Our project was created to protect mobile device users. The goal of the project was to be able to detect malicious behavior of new apps or new versions of known apps before they are added to malware databases.

We used machine learning methods to model the characteristics of malicious applications, allowing us to detect the malicious nature of an application before it is included in malware databases. The high quality of the models is related to the high quality of the data, which is why we integrated data from multiple sources into the project, including creating a lab to monitor new versions of popular applications. Since the characteristics of malicious applications are subject to high dynamics, data from these sources is taken on a continuous basis. In order to take into account the emergence of new threats, we designed and implemented an automatic process for continuous model refreshing, with particular emphasis on automatic validation of built models. We paid special attention to preserving the privacy of user data and the speed of informing the user about the threat. We achieved both of these features with a lightweight model, which allows apps to be evaluated directly on the user’s device. As a result, information about installed applications does not get outside of their device, while information about the installation of a potential malicious application is available a few seconds after installation.
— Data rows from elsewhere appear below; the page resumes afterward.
Definition verifyPayment (config : Config.t) (paymentSignature : string)
    (requirements : PaymentAccept.t) : Result FacilitatorVerifyResponse.t :=
  match postVerify (Config.facilitatorUrl config +:+ "/verify") paymentSignature requirements with
  | Rejected message => Throw message
  | NotOk status text =>
      Throw ("Facilitator /verify failed (" +:+ Js.Z_to_string status +:+ "): " +:+ text)
  | OkJson v => Ok v
  end.

Definition settlePayment (config : Config.t) (paymentSignature : string)
    (requirements : PaymentAccept.t) : Result FacilitatorSettleResponse.t :=
  match postSettle (Config.facilitatorUrl config +:+ "/settle") paymentSignature requirements with
  | Rejected message => Throw message
  | NotOk status text =>
      Throw ("Facilitator /settle failed (" +:+ Js.Z_to_string status +:+ "): " +:+ text)
  | OkJson v => Ok v
  end.

End Facilitator.

(** ** The running gateway: its configuration and its registry *)

Module Gateway.
Record t := mk {
  config : Config.t;
  engine : PolicyEngine.t;
}.
(** Start-up: config.ts is imported, then policies.ts. *)
Definition boot (env : gmap string string) : Result t :=
  match Config.load env with
  | Throw e => Throw e
  | Ok config =>
    match Policies.engine config with
    | Throw e => Throw e
    | Ok engine => Ok (mk config engine)
    end
  end.
(** [findPolicy(path, method)] of policies.ts. *)
Definition findPolicy (gw : t) (path method : string) : option RoutePolicy.t :=
  PolicyEngine.match_ path method (engine gw).
Definition isProxyRoute (path : string) : bool := PolicyEngine.isProxy path.
End Gateway.

(** [buildAccept(policy, req)], defined alike in validateSignature.ts and
    in paymentRequired.ts. *)
Definition buildAccept (gw : Gateway.t) (policy : RoutePolicy.t) (req : Request.t)
  : PaymentAccept.t :=
  let base :=
    match Config.baseUrl (Gateway.config gw) with
    | Some b => b
    | None => Request.protocol req +:+ "://" +:+ Js.interpolate (Request.header "host" req)
    end in
  {| PaymentAccept.scheme := RoutePolicy.scheme policy;
     PaymentAccept.network := RoutePolicy.network policy;
     PaymentAccept.maxAmountRequired := RoutePolicy.maxAmountRequired policy;
     PaymentAccept.resource := base +:+ RoutePolicy.path policy;
     PaymentAccept.description := RoutePolicy.description policy;
     PaymentAccept.mimeType := RoutePolicy.mimeType policy;
     PaymentAccept.payTo := RoutePolicy.payTo policy;
     PaymentAccept.maxTimeoutSeconds := RoutePolicy.maxTimeoutSeconds policy;
     PaymentAccept.asset := RoutePolicy.asset policy;
     PaymentAccept.extra := RoutePolicy.extra policy |}.

Definition buildRequirements (accept : PaymentAccept.t) : PaymentRequirements.t :=
  {| PaymentRequirements.x402Version := 2;
     PaymentRequirements.accepts := [accept] |}.

(** ** apps/gateway/src/middleware/idempotency.ts *)

Definition idempotencyKey (token method path : string) : string :=
  "idem:" +:+ Js.toUpperCase method +:+ ":" +:+ path +:+ ":" +:+ token.

(** The reply of a cache hit: the stored headers are set one by one, then
    [res.status(cached.status).json(cached.body)]. *)
Definition replay (cached : CachedResponse.t) (res : Res.t) (w : World.t)
  : Response.t * World.t :=
  Res.json (CachedResponse.body cached)
    (Res.status (CachedResponse.status cached)
       (map_fold (fun h v r => Res.set h v r) res (CachedResponse.headers cached)))
    w.

Definition idempotency (req : Request.t) (res : Res.t) (w : World.t) (next : Next)
  : Response.t * World.t :=
  match Request.header "idempotency-key" req with
  | None => next res w
  | Some token =>
    if negb (Js.truthy token) then next res w
    else
      let key := idempotencyKey token (Request.method req) (Request.path req) in
      let '(cached, cache) := TtlCache.get (World.now w) key (World.idempotencyCache w) in
      let w' := World.with_idempotencyCache w cache in
      match cached with
      | Some c => replay c res w'
      | None => next (Res.wrap_json key res) w'
      end
  end.
Lemma step_value_dry (dt : Q) (cells : list Cell) (i : nat) (b : CellBase)
  (u area : Q) (normals : list vec3) :
  nth_error cells i = Some (Triangle b u area normals) ->
  dry_around cells i ->
  step_value dt cells (map oil_value cells) i b area normals == 0.
Proof.
  intros Hc (c & Hc' & Hzero & Hnbrs). rewrite Hc in Hc'. injection Hc' as <-.
  cbn [cell_base oil_value] in *.
  assert (Hi : nth i (map oil_value cells) 0 == 0).
  { apply nth_oil_value. intros c Hc'. rewrite Hc in Hc'. injection Hc' as <-.
    exact Hzero. }
  unfold step_value. rewrite Hi. rewrite qsum_zero; [reflexivity |].
  intros [e ngh] Hin. apply filter_In in Hin. destruct Hin as [Hin Hint].
  apply enumerate_in in Hin. unfold interior in Hint. cbn [snd] in Hint.
  apply Z.leb_le in Hint.
  assert (Hj : nth (Z.to_nat ngh) (map oil_value cells) 0 == 0).
  { apply nth_oil_value. intros c' Hc'.
    apply (Hnbrs ngh c' (nth_error_In _ _ Hin) Hint Hc'). }
  unfold edge_term, flux, upwind. cbn [fst snd].
  destruct (Qlt_le_dec 0 _); [rewrite Hi | rewrite Hj]; ring.
Qed.

(** X17: oil moves by one cell in a step at most: on a mesh in which no
    triangle has area 0, a cell that holds no oil and names no neighbour
    that holds oil holds no oil after a call of [calculate].  In particular
    a field without oil stays without oil. *)
Theorem calculate_locality (s : Solver) :
  mesh_ok (_cells (_mesh s)) ->
  positive_areas (_cells (_mesh s)) ->
  exists s',
    calculate s = Ok s' /\
    forall i, dry_around (_cells (_mesh s)) i ->
              exists c', nth_error (_cells (_mesh s')) i = Some c' /\ oil_value c' == 0.
Proof.
  intros Hok _.
  destruct (calculate_returns s Hok) as (s' & Hs' & _ & _ & _ & _ & Hlen & Hcells).
  exists s'. split; [exact Hs' |].
  intros i Hdry. pose proof Hdry as (c & Hc & Hzero & _).
  specialize (Hcells i c Hc).
  destruct c as [b u area normals | b u]; destruct Hcells as [u' [Hnth Hu']];
    eexists; (split; [exact Hnth |]); cbn [oil_value] in *; rewrite Hu'.
  - apply (step_value_dry _ _ _ _ _ _ _ Hc Hdry).
  - exact Hzero.
Qed.

Lemma dry_solver_ok : mesh_ok (_cells (_mesh dry_solver)).
Proof. solve_mesh_ok. Qed.

Lemma dry_solver_areas : positive_areas (_cells (_mesh dry_solver)).
Proof.
  intros i b u area normals H.
  do 2 (destruct i as [| i]; [cbn in H; injection H as _ _ <- _; discriminate |]).
  destruct i; discriminate H.
Qed.

Lemma calculate_locality_witness :
  exists s' c',
    calculate dry_solver = Ok s' /\
    nth_error (_cells (_mesh s')) 0 = Some c' /\ oil_value c' == 0.
Proof.
  destruct (calculate_locality dry_solver dry_solver_ok dry_solver_areas)
    as (s' & Hs' & Hdry).
  destruct (Hdry 0%nat) as (c' & Hc' & Hzero).
  - eexists. split; [reflexivity |]. split; [reflexivity |].
    intros ngh c Hin Hngh Hc.
    destruct Hin as [<- | [<- | [<- | []]]]; vm_compute in Hc;
      try discriminate Hc; injection Hc as <-; reflexivity.
  - exists s', c'. split; [exact Hs' |]. split; [exact Hc' | exact Hzero].
Defined.

(** ** A run of the simulation *)

Lemma fishing_refs_from_filter (k : nat) (cells : list Cell) (x_min x_max y_min y_max : Q) :
  Forall midpoint_ok cells ->
  fishing_refs_from k cells x_min x_max y_min y_max
  = Ok (map fst (filter (fun p => in_fishing_area x_min x_max y_min y_max (snd p))
                        (enumerate_from k cells))).
Proof.
  intros H. revert k. induction H as [| cell rest Hcell _ IH]; intros k; [reflexivity |].
  destruct Hcell as (m0 & m1 & more & Hmid).
  cbn [fishing_refs_from enumerate_from filter snd]. rewrite IH.
  unfold in_fishing_area. rewrite Hmid.
  destruct (is_triangle cell); cbn [andb bind getitem nth_error]; [| reflexivity].
  destruct (between x_min m0 x_max); cbn [andb bind]; [| reflexivity].
  destruct (between y_min m1 y_max); reflexivity.
Qed.

(** The values at the positions kept for one cell list, read in another cell
    list that passes the test at the same positions. *)
Lemma oil_at_refs (flag : Cell -> bool) (cells cells' full : list Cell) (k : nat) :
  map flag cells' = map flag cells ->
  (forall j c, nth_error cells' j = Some c -> nth_error full (k + j) = Some c) ->
  map (oil_at full)
      (map fst (filter (fun p => flag (snd p)) (enumerate_from k cells)))
  = map oil_value (filter flag cells').
Proof.
  revert cells' k. induction cells as [| c cells IH]; intros [| c' cells'] k Hflags Hfull;
    try discriminate Hflags; [reflexivity |].
  cbn [map] in Hflags. injection Hflags as Hc Hrest.
  cbn [enumerate_from filter snd]. rewrite <- Hc.
  assert (Htail : map (oil_at full)
                      (map fst (filter (fun p => flag (snd p)) (enumerate_from (S k) cells)))
                  = map oil_value (filter flag cells')).
  { apply IH; [exact Hrest |]. intros j d Hd.
    replace (S k + j)%nat with (k + S j)%nat by lia. apply Hfull. exact Hd. }
  destruct (flag c'); [| exact Htail].
  cbn [map fst]. rewrite Htail. f_equal.
  unfold oil_at. specialize (Hfull 0%nat c' eq_refl). rewrite Nat.add_0_r in Hfull.
  rewrite Hfull. reflexivity.
Qed.

Lemma fishing_sum_filter (cells cells' : list Cell) (x_min x_max y_min y_max : Q)
  (refs : list nat) :
  Forall midpoint_ok cells ->
  fishing_refs_from 0 cells x_min x_max y_min y_max = Ok refs ->
  map (in_fishing_area x_min x_max y_min y_max) cells'
  = map (in_fishing_area x_min x_max y_min y_max) cells ->
  fishing_sum cells' refs
  = qsum (map oil_value (filter (in_fishing_area x_min x_max y_min y_max) cells')).
Proof.
  intros Hmid Hrefs Hflags. rewrite (fishing_refs_from_filter _ _ _ _ _ _ Hmid) in Hrefs.
  injection Hrefs as <-. unfold fishing_sum. f_equal.
  apply (oil_at_refs _ cells cells' cells' 0 Hflags).
  intros j c Hc. exact Hc.
Qed.

Lemma commit_keeps (cells : list Cell) (u_new : list Q) :
  List.length u_new = List.length cells ->
  map cell_base (commit cells u_new) = map cell_base cells /\
  map is_triangle (commit cells u_new) = map is_triangle cells.
Proof.
  unfold commit. revert u_new.
  induction cells as [| c cells IH]; intros [| v u_new] Hlen; try discriminate Hlen;
    [split; reflexivity |].
  injection Hlen as Hlen. destruct (IH u_new Hlen) as [Hb Ht].
  cbn [combine map fst snd]. rewrite Hb, Ht. split; destruct c; reflexivity.
Qed.

Lemma calculate_same_but_oil (s s' : Solver) :
  calculate s = Ok s' -> same_but_oil s s'.
Proof.
  unfold calculate, calculate_cells.
  destruct (mapM _ (enumerate (_cells (_mesh s)))) as [u_new |] eqn:E; cbn [bind];
    [| discriminate].
  intros H. injection H as <-. apply mapM_length in E.
  unfold enumerate in E.
  assert (Hlen : List.length u_new = List.length (_cells (_mesh s))).
  { rewrite E. clear. generalize 0%nat. induction (_cells (_mesh s)); intros k;
      cbn [enumerate_from List.length]; [reflexivity | f_equal; apply IHl]. }
  destruct (commit_keeps _ _ Hlen) as [Hb Ht].
  unfold same_but_oil. cbn. repeat split; assumption.
Qed.

Lemma same_but_oil_refl (s : Solver) : same_but_oil s s.
Proof. unfold same_but_oil. repeat split. Qed.

Lemma same_but_oil_trans (s s' s'' : Solver) :
  same_but_oil s s' -> same_but_oil s' s'' -> same_but_oil s s''.
Proof.
  unfold same_but_oil. intros H H'.
  destruct H as (H1 & H2 & H3 & H4 & H5 & H6 & H7 & H8 & H9 & H10).
  destruct H' as (G1 & G2 & G3 & G4 & G5 & G6 & G7 & G8 & G9 & G10).
  repeat split; congruence.
Qed.

Lemma same_but_oil_flags (s s' : Solver) (x_min x_max y_min y_max : Q) :
  same_but_oil s s' ->
  map (in_fishing_area x_min x_max y_min y_max) (_cells (_mesh s'))
  = map (in_fishing_area x_min x_max y_min y_max) (_cells (_mesh s)).
Proof.
  intros (_ & _ & _ & _ & _ & _ & _ & _ & Hb & Ht).
  revert Hb Ht. generalize (_cells (_mesh s)). generalize (_cells (_mesh s')).
  induction l as [| c' l IH]; intros [| c l0] Hb Ht; try discriminate Hb; [reflexivity |].
  cbn [map] in *. injection Hb as Hc Hb. injection Ht as Htc Ht.
  rewrite (IH l0 Hb Ht). f_equal. unfold in_fishing_area. rewrite Hc, Htc. reflexivity.
Qed.

Lemma same_but_oil_midpoints (s s' : Solver) :
  same_but_oil s s' ->
  Forall midpoint_ok (_cells (_mesh s)) -> Forall midpoint_ok (_cells (_mesh s')).
Proof.
  intros (_ & _ & _ & _ & _ & _ & _ & _ & Hb & _).
  revert Hb. generalize (_cells (_mesh s)). generalize (_cells (_mesh s')).
  induction l as [| c' l IH]; intros [| c l0] Hb Hall; try discriminate Hb; [constructor |].
  cbn [map] in Hb. injection Hb as Hc Hb. inversion Hall as [| ? ? Hmid Hrest]; subst.
  constructor; [| apply (IH l0 Hb Hrest)].
  unfold midpoint_ok in *. rewrite Hc. exact Hmid.
Qed.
The results of the SKAM project will be implemented in the BotSense Mobile product that has been offered since 2018. As a result, the product\’s customers will receive, in addition to signature-based detection of malicious apps, also non-signature detection based on the methods and tools developed within the SKAM project. This will allow detection of threats that are new and derived from previously known threats.

Currently, BotSense Mobile protects about 9 million users of mobile applications of government and financial institutions. We hope that with the new protection methods this number will increase, and NASK will have a comprehensive solution for securing mobile devices.

Andrzej Sikora, the project’s PI, about the project:

In recent years, we have seen the role of mobile devices steadily increase. Unfortunately, as the availability of a variety of services on mobile platforms increases, so do the number of cyber attacks directed against their users and providers. It is key to be able to quickly detect and counter new methods of attacks, which has now become possible thanks to artificial intelligence methods.